The latter 2 of these can be classified using guides from Washington University.
There are quite specific criteria for all of these elements, but we don't really need to know them. We just need to spot that a child may be at risk.
What is the current advice we should be giving mothers about alcohol in pregnancy?
The Chief Medical Officer's advice regarding alcohol in pregnancy is basically don't drink at all:
- If you are pregnant or think you could become pregnant, the safest approach is not to drink alcohol at all, to keep risks to your baby to a minimum.
- Drinking in pregnancy can lead to long-term harm to the baby, with the more you drink the greater the risk.
- The risk of harm to the baby is likely to be low if you have drunk only small amounts of alcohol before you knew you were pregnant or during pregnancy.
- If you find out you are pregnant after you have drunk alcohol during early pregnancy, you should avoid further drinking. You should be aware that it is unlikely in most cases that your baby has been affected. If you are worried about alcohol use during pregnancy do talk to your doctor or midwife.
Why is the advice not to drink at all?
We used to think that surely the odd glass of wine a couple of times a week is OK for a pregnant mum.

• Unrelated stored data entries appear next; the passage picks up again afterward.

(** C8. [Consume] calls [r.Close()] once when it returns, as its last
    action, and not at all while it is still reading, so never twice;
    and when a read reports end-of-stream after reads that did not, it
    returns, and the handler has been called for the messages read
    before that result and for no other. *)
Theorem Consume_releases_reader_once (topic : string) (reads : list read_result) (h : H) :
  reader_closes (run_trace (Consume handler topic reads h))
    = match run_status (Consume handler topic reads h) with
      | Returned => 1
      | Blocked => 0
      end
  /\ (run_status (Consume handler topic reads h) = Returned ->
      last (run_trace (Consume handler topic reads h)) = Some EvReaderClose)
  /\ (forall (pre post : list read_result) (err : error),
        reads = pre ++ ReadErr err :: post ->
        Forall (fun r => is_EOF r = false) pre ->
        errors_Is err io_EOF = true ->
        run_status (Consume handler topic reads h) = Returned
        /\ handled (run_trace (Consume handler topic reads h)) = delivered pre
        /\ run_state (Consume handler topic reads h)
           = handle_all handler h (delivered pre)
        /\ reader_closes (run_trace (Consume handler topic reads h)) = 1).
Proof.
  assert (Hstatus : run_status (Consume handler topic reads h)
                    = if existsb is_EOF reads then Returned else Blocked)
    by apply Consume_loop_status.
  assert (Hcloses : reader_closes (run_trace (Consume handler topic reads h))
                    = if existsb is_EOF reads then 1 else 0).
  { rewrite Consume_trace. simpl.
    rewrite reader_closes_app, Consume_loop_never_closes.
    by destruct (existsb is_EOF reads). }
  split; [|split].
  - rewrite Hstatus, Hcloses. by destruct (existsb is_EOF reads).
  - rewrite Hstatus, Consume_trace.
    destruct (existsb is_EOF reads); [intros _ | discriminate].
    rewrite app_comm_cons. apply last_snoc.
  - intros pre post err -> Hpre Herr.
    destruct (before_EOF_split pre post (ReadErr err) Hpre Herr) as [Hb He].
    destruct (Consume_delivers_in_order_aux topic (pre ++ ReadErr err :: post) h)
      as [Hh Hs].
    rewrite Hstatus, Hcloses, He, Hh, Hs, Hb. done.
Qed.
Definition MapFn `{Runtime} (self : UserDefinedFunctionServicer)
    (request : udfunction_pb2.Datum.t) : Py udfunction_pb2.DatumList.t :=
  metadata ← context_invocation_metadata;
  let key := datum_key metadata in
  msgs ← try_except_Exception
    (event_time ← eval (ToDatetime (udfunction_pb2.Datum.event_time request));
     watermark ← eval (ToDatetime (udfunction_pb2.Datum.watermark request));
     call_map_handler (__map_handler self) key
       (Datum.mk (udfunction_pb2.Datum.value request) event_time watermark))
    (λ err,
       _LOGGER_critical "UDFError, dropping message on the floor: %r" err;;
       mret (Messages.as_forward_all PyNone));
  let datums := to_datums (Messages.items msgs) in
  mret (udfunction_pb2.DatumList.mk datums).

(** The request stream is the [request_iterator] of the state. *)
Definition ReduceFn (self : UserDefinedFunctionServicer)
    : Py udfunction_pb2.DatumList.t :=
  context_set_code UNIMPLEMENTED;;
  context_set_details "Method not implemented!";;
  raise (mkExc NotImplementedError "Method not implemented!").

Definition IsReady (self : UserDefinedFunctionServicer) (request : unit)
    : Py udfunction_pb2.ReadyResponse.t :=
  mret (udfunction_pb2.ReadyResponse.mk true).

(** ** The server of [__serve] *)

(** A [grpc.aio] server as [__serve] configures it: the channel options it
    was created with, the servicers registered, the ports added and whether
    it was started. *)
Record GrpcServer : Type := mkServer {
  options : list (string * Z);
  servicers : list UserDefinedFunctionServicer;
  insecure_ports : list string;
  started : bool
}.

Definition grpc_aio_server (opts : list (string * Z)) : GrpcServer :=
  mkServer opts [] [] false.

Definition add_UserDefinedFunctionServicer_to_server
    (servicer : UserDefinedFunctionServicer) (server : GrpcServer)
    : GrpcServer :=
  mkServer (options server) (servicers server ++ [servicer])
           (insecure_ports server) (started server).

It is true that there is little evidence of harm to the fetus from low levels of drinking in pregnancy. However, there are few relevant and good quality studies in this area, which means that it is not possible to say that low level drinking carries no risk to the fetus. We know that drinking 1 to 2 units a day can increase the risk of low birth weight, preterm birth and being small for gestational age. It was also felt that it is very difficult to study the effects of low levels of alcohol on the fetus as mothers are often not aware when they are in the early stages of pregnancy.

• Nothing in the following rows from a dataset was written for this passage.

(** What [buddy_free] of the block at [a] of order [o0] has done between
    the states [s] and [s'] when it stopped at order [o]: at every order [j]
    from [o0] below [o] the buddy of the block that contains [a] was a member
    of the free list of order [j] and has been unlinked from it; the search
    at order [o] found no buddy; the block of order [o] that contains [a] is
    the new head of the free list of order [o]; it starts at the least of
    the addresses merged and consists of exactly the bytes of the freed
    block and of the buddies; its order field is cleared, and nothing else
    has changed. *)
Definition coalesced (a o0 o : Z) (s s' : state) : Prop :=
  let top := round_down a o in
  o0 ≤ o ≤ MAX_ORDER ∧
  (∀ j, o0 ≤ j < o →
     let bj := BUDDY_ADDR (round_down a j) j in
     bj = PAGE_TO_ADDR (ADDR_TO_PAGE bj) ∧ ADDR_TO_PAGE bj ∈ fl s j ∧
     fl s' j = remove_first (ADDR_TO_PAGE bj) (fl s j) ∧ top ≤ bj) ∧
  (∀ k, k ∈ fl s o → PAGE_TO_ADDR k ≠ BUDDY_ADDR top o) ∧
  fl s' o = ADDR_TO_PAGE top :: fl s o ∧
  (∀ j, MIN_ORDER ≤ j ≤ MAX_ORDER → ¬ (o0 ≤ j ≤ o) → fl s' j = fl s j) ∧
  top ≤ a ∧
  (∀ x, in_block x (top, o) = true ↔
        in_block x (a, o0) = true ∨
        ∃ j, o0 ≤ j < o ∧ in_block x (BUDDY_ADDR (round_down a j) j, j) = true) ∧
  g_pages s' = g_pages (upd_order (ADDR_TO_PAGE top) UNSET s).

(** *** Runs of the allocator

    A configuration pairs the allocator state with the live allocations:
    the blocks returned by [buddy_alloc] and not yet passed to [buddy_free],
    each with the order computed from the size of its request. *)
Record config : Type := mk_config {
  st : state;
  live : list block
}.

How should we screen women for alcohol use in pregnancy?
All women should be assessed for alcohol use prenatally and postnatally. We should consider using a validated tool (eg T-ACE, TWEAK, AUDIT-C). These can all be found on the SIGN document on FASD assessment.
If women are drinking above advised levels, then we should offer early brief interventions (eg referral or a brief structured conversation about alcohol - whatever is appropriate to her level of drinking).
How should we assess for the risk of prenatal alcohol exposure?
Studies often suggest that women either under report, or don't report their alcohol consumption in pregnancy.
If you have a child sat in front of you with neurodevelopmental problems you should consider asking a mother about her alcohol use in pregnancy. You should also consider looking at other sources of information about her alcohol use (eg clinical observation, other reliable people, other clinical records or any other evidence of drinking).
If all 3 sentinel facial features of FASD are present, then it is very specific for prenatal alcohol exposure, though there are a few other conditions that can cause them.
Who should we be referring?
We should refer children when there is:
- A probable history of prenatal alcohol exposure AND
- Significant physical, developmental or behavioural concerns.
It is very important to note that SIGN advises that any such referral be done 'sensitively'.